None of this affects the shared-responsibility payment, a penalty triggered by
failure to comply with the minimum coverage provision. Section 5000A is not a penalty
“provided by” chapter 68 of the Revenue Code. Congress placed the penalty in chapter
48 of the Revenue Code, and it did not include a provision treating the penalty as a “tax”
in the title, as it did with penalties provided in chapter 68. Distinct words have distinct
meanings. Congress said one thing in sections 6665(a)(2) and 6671(a), and something
else in section 5000A, and we should respect the difference. That is particularly so
where, as here, Congress had a reason for creating a difference: Unlike the penalties
listed in chapter 68, the shared responsibility payment has nothing to do with tax
enforcement. Cf. Mobile Republican Assembly v. United States, 353 F.3d 1357, 1362
n.5 (11th Cir. 2003) (holding that “tax penalties imposed for substantive violations of
laws not directly related to the tax code” do not implicate the Anti-Injunction Act).
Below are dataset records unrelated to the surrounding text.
Lemma free_regions_spec ctr kbuf l0 st0 T0 segs img st T :
  loaded ctr kbuf l0 st0 T0 segs (i_regions img) st T →
  ∃ img' st', free_regions st img = Some (-1, (img', st')) ∧ i_regions img' = [] ∧
    pt_wf (ld_pt st') l0 T ∧ pt_others (ld_pt st') T = pt_others (ld_pt st0) T0 ∧
    tabs (ld_pt st') = tabs (ld_pt st) ∧ ld_ram st' = ld_ram st.
Proof.
  intros Hld. pose proof (ld_wf _ _ _ _ _ _ _ _ _ Hld) as Hwf. unfold free_regions.
  destruct (free_loop_spec (frames (ld_pt st)) (i_regions img)) as (s & -> & Hi & Hf); [apply Hwf| |].
  { apply Forall_forall. intros r Hr. destruct (loaded_region _ _ _ _ _ _ _ _ _ r Hld Hr) as (sg & _ & <- & Hok).
    destruct sg as [ph r' k]. destruct Hok as (_ & _ & _ & _ & _ & ? & ? & _ & ? & _). cbn. done. }
  cbn [mbind option_bind]. eexists _, _. split; [done|]. split; [done|].
  assert (∀ x, (∃ sg, sg ∈ segs ∧ x ∈ seg_frames sg) ↔ ∃ r, r ∈ i_regions img ∧ x ∈ pages_at (r_phys r) (r_pages r)) as Hse.
  { intros x. rewrite (ld_regions _ _ _ _ _ _ _ _ _ Hld). split.
    - intros (sg & Hs & Hx). exists (s_r sg). split; [|done]. apply list_elem_of_fmap_2. by rewrite elem_of_reverse.
    - intros (r & (sg & -> & Hs)%list_elem_of_fmap & Hx). exists sg. split; [by rewrite elem_of_reverse in Hs|done]. }
  assert (∀ x, (∃ sg, sg ∈ segs ∧ x ∈ seg_frames sg) → (x ∉ (map_img T : gset Z)) ∧ (x ∉ pt_others (ld_pt st0) T0)) as Hseg.
  { intros x Hx. split.
    - assert (x ∈ pt_others (ld_pt st) T) as Hin by (apply (ld_frames _ _ _ _ _ _ _ _ _ Hld); by left).
      unfold pt_others in Hin. by apply elem_of_difference in Hin as [_ Hin].
    - destruct Hx as (sg & Hs & Hx). intros Ho. by apply (ld_fresh _ _ _ _ _ _ _ _ _ Hld sg Hs x). }
  split; [|split; [|done]].
  - apply wf_frames; [done|done|]. intros π q Hq. apply Hf. split; [by eapply (pw_frames _ _ _ Hwf)|].
    intros r Hr Hx. assert (q ∉ (map_img T : gset Z)) as Hn by (apply Hseg, Hse; by exists r).
    apply Hn, elem_of_map_img. by exists π.
  - apply set_eq. intros x. unfold pt_others at 1. cbn [ld_pt with_frames frames]. rewrite elem_of_difference, Hf.
    pose proof (ld_frames _ _ _ _ _ _ _ _ _ Hld x) as Hx. unfold pt_others at 1 in Hx. rewrite elem_of_difference in Hx. split.
    + intros [[Hin Hnr] Hnt]. destruct (proj1 Hx (conj Hin Hnt)) as [(r & Hr & Hp)%Hse|]; [|done]. by apply Hnr in Hr.
    + intros Ho. destruct (proj2 Hx (or_intror Ho)) as [Hin Hnt]. split; [|done]. split; [done|]. intros r Hr Hp.
      assert (x ∉ pt_others (ld_pt st0) T0) as Hn by (apply Hseg, Hse; by exists r). done.
Qed.

(** ** Loading one segment *)

Lemma with_frames_same st : with_frames st (frames (ld_pt st)) = st.
Proof. by destruct st as [[]]. Qed.

(** The pages a run of fresh frames covers. *)
Lemma fresh_run s s' phys n :
  pa_inv s' → 0 < n → (pages_at phys n ## pa_frames s) → pa_frames s' = pages_at phys n ∪ pa_frames s →
  0 < phys ∧ phys mod PAGE_SIZE = 0 ∧ phys + n * PAGE_SIZE ≤ PHYS_LIMIT.
Proof.
  intros Hi Hn Hd Hf.
  assert (∀ i, 0 ≤ i < n → phys + i * PAGE_SIZE ∈ pa_frames s') as Hin.
  { intros i Hin. rewrite Hf. apply elem_of_union_l, elem_of_pages_at. by exists i. }
  destruct (pa_frames_page s' (phys + 0 * PAGE_SIZE) Hi) as (H1 & H2 & _); [apply Hin; lia|].
  destruct (pa_frames_page s' (phys + (n - 1) * PAGE_SIZE) Hi) as (_ & _ & H3); [apply Hin; lia|].
  rewrite Z.mul_0_l, Z.add_0_r in *. split; [done|]. split; [done|]. lia.
Qed.

Lemma pages_at_bytes phys n x : phys mod PAGE_SIZE = 0 → phys ≤ x < phys + n * PAGE_SIZE → x / PAGE_SIZE * PAGE_SIZE ∈ pages_at phys n.
Proof.
  intros Ha Hx. apply elem_of_pages_at. exists ((x - phys) / PAGE_SIZE). unfold PAGE_SIZE in *. split; dlia.
Qed.

(** Regions with disjoint frames have disjoint bytes. *)
Lemma disjoint_bytes p1 n1 p2 n2 x :
  p1 mod PAGE_SIZE = 0 → p2 mod PAGE_SIZE = 0 → pages_at p1 n1 ## pages_at p2 n2 →
  p1 ≤ x < p1 + n1 * PAGE_SIZE → ¬ (p2 ≤ x < p2 + n2 * PAGE_SIZE).
Proof. intros H1 H2 Hd Hx Hy. apply (Hd (x / PAGE_SIZE * PAGE_SIZE)); by apply pages_at_bytes. Qed.

Lemma loaded_kept ctr kbuf l0 st0 T0 segs rs st T : loaded ctr kbuf l0 st0 T0 segs rs st T → kept st0 T0 st.
Proof.
  intros Hld. split; [apply Hld|]. intros x Hx. apply (ld_rest _ _ _ _ _ _ _ _ _ Hld). intros sg Hs Hin.
  pose proof (ld_segs _ _ _ _ _ _ _ _ _ Hld) as Hok. rewrite Forall_forall in Hok. specialize (Hok sg Hs).
  assert (r_phys (s_r sg) mod PAGE_SIZE = 0) as Hal.
  { destruct sg as [ph r k]. by destruct Hok as (_ & _ & _ & _ & _ & _ & _ & ? & _). }
  exact (ld_fresh _ _ _ _ _ _ _ _ _ Hld sg Hs _ (pages_at_bytes _ _ x Hal Hin) Hx).
Qed.

Lemma synced_app ctr dc dc' ic ic' va size :
  synced ctr dc ic va size ∨ synced ctr dc' ic' va size → synced ctr (dc ++ dc') (ic ++ ic') va size.
Proof.
  intros Hs x Hx. setoid_rewrite elem_of_app.
  destruct Hs as [Hs|Hs]; destruct (Hs x Hx) as [(q & Hq & ?) (q' & Hq' & ?)]; (split; [exists q|exists q']); tauto.
Qed.

Section Loaded_cons.
Context (ctr : Z) (kbuf : list Z) (l0 : Z) (st0 : ldst S) (T0 : tree) (segs : list seg) (rs : list elf_region) (st : ldst S) (T : tree).
Context (ph : Elf64_Phdr) (phys k : Z) (s : S) (t : pt S) (T' : tree) (ram' : gmap Z Z) (dc ic : list Z).
Context (Hld : loaded ctr kbuf l0 st0 T0 segs rs st T).
Context (Hty : p_type ph = PT_LOAD) (Hv : seg_valid kbuf ph) (Hpg : 0 < seg_pages ph).
Context (Hi : pa_inv s) (Hdisj : pages_at phys (seg_pages ph) ## pa_frames (frames (ld_pt st))).
Context (Hfr : pa_frames s = pages_at phys (seg_pages ph) ∪ pa_frames (frames (ld_pt st))).
Context (Hwf' : pt_wf t l0 T') (Ho : pt_others t T' = pt_others (ld_pt (with_frames st s)) T).
Context (Htabs : ∀ q, q ∈ pt_others (ld_pt (with_frames st s)) T → tabs t !! q = tabs (ld_pt st) !! q).
Context (Hk : 0 ≤ k ≤ seg_pages ph) (Hst : k = seg_pages ph ∨ starved (frames t)) (Hns : ¬ starved (frames (ld_pt st))).
Context (Hhw : ∀ a, 0 ≤ a < 2 ^ 48 → hw_pte t l0 a =
  if decide (seg_va ph ≤ a < seg_va ph + k * PAGE_SIZE)
  then Some (page_desc (phys + (a - seg_va ph) / PAGE_SIZE * PAGE_SIZE) (elf_pflags_to_pte (p_flags ph)))
  else hw_pte (ld_pt st) l0 a).
Context (Hram : ∀ x, ram' !! x = if decide (phys ≤ x < phys + seg_pages ph * PAGE_SIZE)
  then Some (image_byte kbuf ph (seg_va ph + (x - phys))) else ld_ram st !! x).
Context (Hsync : Z.testbit (p_flags ph) 0 = true → synced ctr dc ic (PHYS_TO_VIRT phys) (seg_pages ph * PAGE_SIZE)).

Let rg := mk_region phys (seg_pages ph) (seg_va ph) (p_flags ph).
Let sg := mk_seg ph rg k.
Let st' := mk_ldst t ram' (ld_dc st ++ dc) (ld_ic st ++ ic).

Lemma cons_old x : x ∈ segs → seg_frames sg ## seg_frames x ∧ r_phys (s_r x) mod PAGE_SIZE = 0.
Proof using Hld Hdisj.
  intros Hx. split.
  - intros y Hy Hy'. apply (Hdisj y); [exact Hy|].
    assert (y ∈ pt_others (ld_pt st) T) as Hin by (apply (ld_frames _ _ _ _ _ _ _ _ _ Hld); left; by exists x).
    unfold pt_others in Hin. by apply elem_of_difference in Hin as [Hin _].
  - pose proof (ld_segs _ _ _ _ _ _ _ _ _ Hld) as Hok. rewrite Forall_forall in Hok. specialize (Hok x Hx).
    destruct x as [ph' r' k']. by destruct Hok as (_ & _ & _ & _ & _ & _ & _ & ? & _).
Qed.

Lemma cons_others x : x ∈ pt_others t T' ↔ x ∈ seg_frames sg ∨ x ∈ pt_others (ld_pt st) T.
Proof using Hld Hdisj Hfr Ho.
  rewrite Ho. unfold pt_others. cbn [ld_pt with_frames frames]. rewrite Hfr, !elem_of_difference, elem_of_union.
  split; [intros [[Hx|Hx] Hn]; [by left|by right]|]. intros [Hx|[Hx Hn]]; [|split; [by right|done]].
  split; [by left|]. rewrite elem_of_map_img. intros [π Hπ]. apply (Hdisj x Hx).
  by eapply (pw_frames _ _ _ (ld_wf _ _ _ _ _ _ _ _ _ Hld)).
Qed.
No. 10-2388 Thomas More Law Center, et al. v. Obama, et al. Page 13
Section 5000A(g)(1), it is true, says that “[t]he penalty provided by this section
shall be paid upon notice and demand by the Secretary, and . . . shall be assessed and
collected in the same manner as an assessable penalty under subchapter B of chapter
68.” 26 U.S.C. § 5000A(g)(1) (emphasis added). The assessable penalties under
subchapter B in turn “shall be paid upon notice and demand by the Secretary, and shall
be assessed and collected in the same manner as taxes.” Id. § 6671(a). In the context
of a shared-responsibility payment to the United States for failing to buy medical
insurance, however, the most natural reading of the provision is that the “manner” of
assessment and collection mentioned in sections 5000A(g)(1) and 6671(a) refers to the
mechanisms the Internal Revenue Service employs to enforce penalties, not to the bar
against pre-enforcement challenges to taxes.